Start of ENTRIES SHOWN
(* ===== verification/BytecodeBuild.v ===== *)
(** [Build] lays out the emitted items: [ReserveSpaceForOffsets] chooses a form for every jump, [UpdateBranches] fills
    in the distances.

    The loop of [ReserveSpaceForOffsets] is followed piece by piece.  What it establishes is [fits]: the immediate of a jump
    is wide enough for the distance to its label as it is now known, and this stays true as long as no jump between
    the two is replaced by a pair of jumps. *)
From Stdlib Require Import Sorted.
From S2P Require Import Prelude Leb128 DynChunk BytecodeEmitter BytecodeEncode BytecodeLayout.
From stdpp Require Import list.
Import Chunk BytecodeEmitter.
Local Open Scope Z_scope.
Local Open Scope ark_scope.

Section Build.
Context `{IsaOk}.

Abbreviation size := (sum psize).

(** ** One jump gets its space *)
Lemma code0_cons x t : code0 (x :: t) = pbytes x 0 ++ code0 t.
Proof. done. Qed.

Lemma widen_bytes op op' m q n n' args (a c : list Z) :
  JumpFormat op m q n -> JumpFormat op' m q n' -> opcode_len op' = opcode_len op -> length args = length m ->
  (n <= n')%nat ->
  (b ← insert_zeros (a ++ insn_bytes op m q n args 0 ++ c) (Z.of_nat (length a) + Z.of_nat n) (Z.of_nat n' - Z.of_nat n);
  emit_opcode b (Z.of_nat (length a)) op') = Done (a ++ insn_bytes op' m q n' args 0 ++ c).
Proof.
  intros J J' El Hl Hn. replace (Z.of_nat (length a) + Z.of_nat n) with (Z.of_nat (length (a ++ insn_bytes op m q n args 0)))
    by (rewrite length_app, insn_bytes_length by done; lia).
  replace (Z.of_nat n' - Z.of_nat n) with (Z.of_nat (n' - n)) by lia. rewrite app_assoc, insert_zeros_app.
  cbv [mbind outcome_bind]. rewrite <- app_assoc. rewrite (emit_opcode_jump op op' m q n n') by done. f_equal.
  unfold insn_bytes. rewrite El, <- !app_assoc. do 3 f_equal. rewrite app_assoc, !zeros_bytes, <- replicate_add. do 2 f_equal.
  pose proof (jf_bounds _ _ _ _ J). lia.
Qed.

Lemma around_bytes op r m q n args (a c : list Z) :
  JumpFormat op m q n -> JumpFormat r m q n -> opcode_len r = opcode_len op -> length args = length m ->
  (b ← insert_zeros (a ++ insn_bytes op m q n args 0 ++ c) (Z.of_nat (length a) + Z.of_nat n) 5;
  b ← UpdateBranchOffs b (Z.of_nat (length a)) (Z.of_nat (n + 5));
  b ← store b (Z.to_nat (Z.of_nat (length a) + Z.of_nat n)) (insn_bytes JMP_IMM32 [] 1 5 [] 0);
  emit_opcode b (Z.of_nat (length a)) r) =
  Done (a ++ (insn_bytes r m q n args (Z.of_nat (n + 5)) ++ insn_bytes JMP_IMM32 [] 1 5 [] 0) ++ c).
Proof.
  intros J Jr El Hl.
  assert (Ea : forall v, Z.of_nat (length a) + Z.of_nat n = Z.of_nat (length (a ++ insn_bytes op m q n args v)))
    by (intros v; rewrite length_app, insn_bytes_length by done; lia).
  rewrite (Ea 0), app_assoc. rewrite (insert_zeros_app _ _ 5). cbv [mbind outcome_bind].
  rewrite <- app_assoc, (UpdateBranchOffs_jump op m q n) by done. rewrite <- (Ea 0), (Ea (Z.of_nat (n + 5))), Nat2Z.id.
  rewrite app_assoc, store_app.
  2: { rewrite insn_bytes_length; [done|apply jmp_ok|done]. }
  rewrite <- !app_assoc.
  pose proof (emit_opcode_jump op r m q n n args (Z.of_nat (n + 5)) a (insn_bytes JMP_IMM32 [] 1 5 [] 0 ++ c) J Jr El Hl
    ltac:(lia)) as Eo.
  rewrite Nat.sub_diag in Eo. change (replicate 0 0) with (@nil Z) in Eo. rewrite !app_nil_l in Eo. rewrite Eo. f_equal.
  unfold insn_bytes at 2. rewrite El, <- !app_assoc. done.
Qed.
End of ENTRIES SHOWN
DIRECTIONS
Reproduce the data exactly. Keep every line intact.

THE ANSWER
(* ===== verification/BytecodeBuild.v ===== *)
(** [Build] lays out the emitted items: [ReserveSpaceForOffsets] chooses a form for every jump, [UpdateBranches] fills
    in the distances.

    The loop of [ReserveSpaceForOffsets] is followed piece by piece.  What it establishes is [fits]: the immediate of a jump
    is wide enough for the distance to its label as it is now known, and this stays true as long as no jump between
    the two is replaced by a pair of jumps. *)
From Stdlib Require Import Sorted.
From S2P Require Import Prelude Leb128 DynChunk BytecodeEmitter BytecodeEncode BytecodeLayout.
From stdpp Require Import list.
Import Chunk BytecodeEmitter.
Local Open Scope Z_scope.
Local Open Scope ark_scope.

Section Build.
Context `{IsaOk}.

Abbreviation size := (sum psize).

(** ** One jump gets its space *)
Lemma code0_cons x t : code0 (x :: t) = pbytes x 0 ++ code0 t.
Proof. done. Qed.

Lemma widen_bytes op op' m q n n' args (a c : list Z) :
  JumpFormat op m q n -> JumpFormat op' m q n' -> opcode_len op' = opcode_len op -> length args = length m ->
  (n <= n')%nat ->
  (b ← insert_zeros (a ++ insn_bytes op m q n args 0 ++ c) (Z.of_nat (length a) + Z.of_nat n) (Z.of_nat n' - Z.of_nat n);
  emit_opcode b (Z.of_nat (length a)) op') = Done (a ++ insn_bytes op' m q n' args 0 ++ c).
Proof.
  intros J J' El Hl Hn. replace (Z.of_nat (length a) + Z.of_nat n) with (Z.of_nat (length (a ++ insn_bytes op m q n args 0)))
    by (rewrite length_app, insn_bytes_length by done; lia).
  replace (Z.of_nat n' - Z.of_nat n) with (Z.of_nat (n' - n)) by lia. rewrite app_assoc, insert_zeros_app.
  cbv [mbind outcome_bind]. rewrite <- app_assoc. rewrite (emit_opcode_jump op op' m q n n') by done. f_equal.
  unfold insn_bytes. rewrite El, <- !app_assoc. do 3 f_equal. rewrite app_assoc, !zeros_bytes, <- replicate_add. do 2 f_equal.
  pose proof (jf_bounds _ _ _ _ J). lia.
Qed.

Lemma around_bytes op r m q n args (a c : list Z) :
  JumpFormat op m q n -> JumpFormat r m q n -> opcode_len r = opcode_len op -> length args = length m ->
  (b ← insert_zeros (a ++ insn_bytes op m q n args 0 ++ c) (Z.of_nat (length a) + Z.of_nat n) 5;
  b ← UpdateBranchOffs b (Z.of_nat (length a)) (Z.of_nat (n + 5));
  b ← store b (Z.to_nat (Z.of_nat (length a) + Z.of_nat n)) (insn_bytes JMP_IMM32 [] 1 5 [] 0);
  emit_opcode b (Z.of_nat (length a)) r) =
  Done (a ++ (insn_bytes r m q n args (Z.of_nat (n + 5)) ++ insn_bytes JMP_IMM32 [] 1 5 [] 0) ++ c).
Proof.
  intros J Jr El Hl.
  assert (Ea : forall v, Z.of_nat (length a) + Z.of_nat n = Z.of_nat (length (a ++ insn_bytes op m q n args v)))
    by (intros v; rewrite length_app, insn_bytes_length by done; lia).
  rewrite (Ea 0), app_assoc. rewrite (insert_zeros_app _ _ 5). cbv [mbind outcome_bind].
  rewrite <- app_assoc, (UpdateBranchOffs_jump op m q n) by done. rewrite <- (Ea 0), (Ea (Z.of_nat (n + 5))), Nat2Z.id.
  rewrite app_assoc, store_app.
  2: { rewrite insn_bytes_length; [done|apply jmp_ok|done]. }
  rewrite <- !app_assoc.
  pose proof (emit_opcode_jump op r m q n n args (Z.of_nat (n + 5)) a (insn_bytes JMP_IMM32 [] 1 5 [] 0 ++ c) J Jr El Hl
    ltac:(lia)) as Eo.
  rewrite Nat.sub_diag in Eo. change (replicate 0 0) with (@nil Z) in Eo. rewrite !app_nil_l in Eo. rewrite Eo. f_equal.
  unfold insn_bytes at 2. rewrite El, <- !app_assoc. done.
Qed.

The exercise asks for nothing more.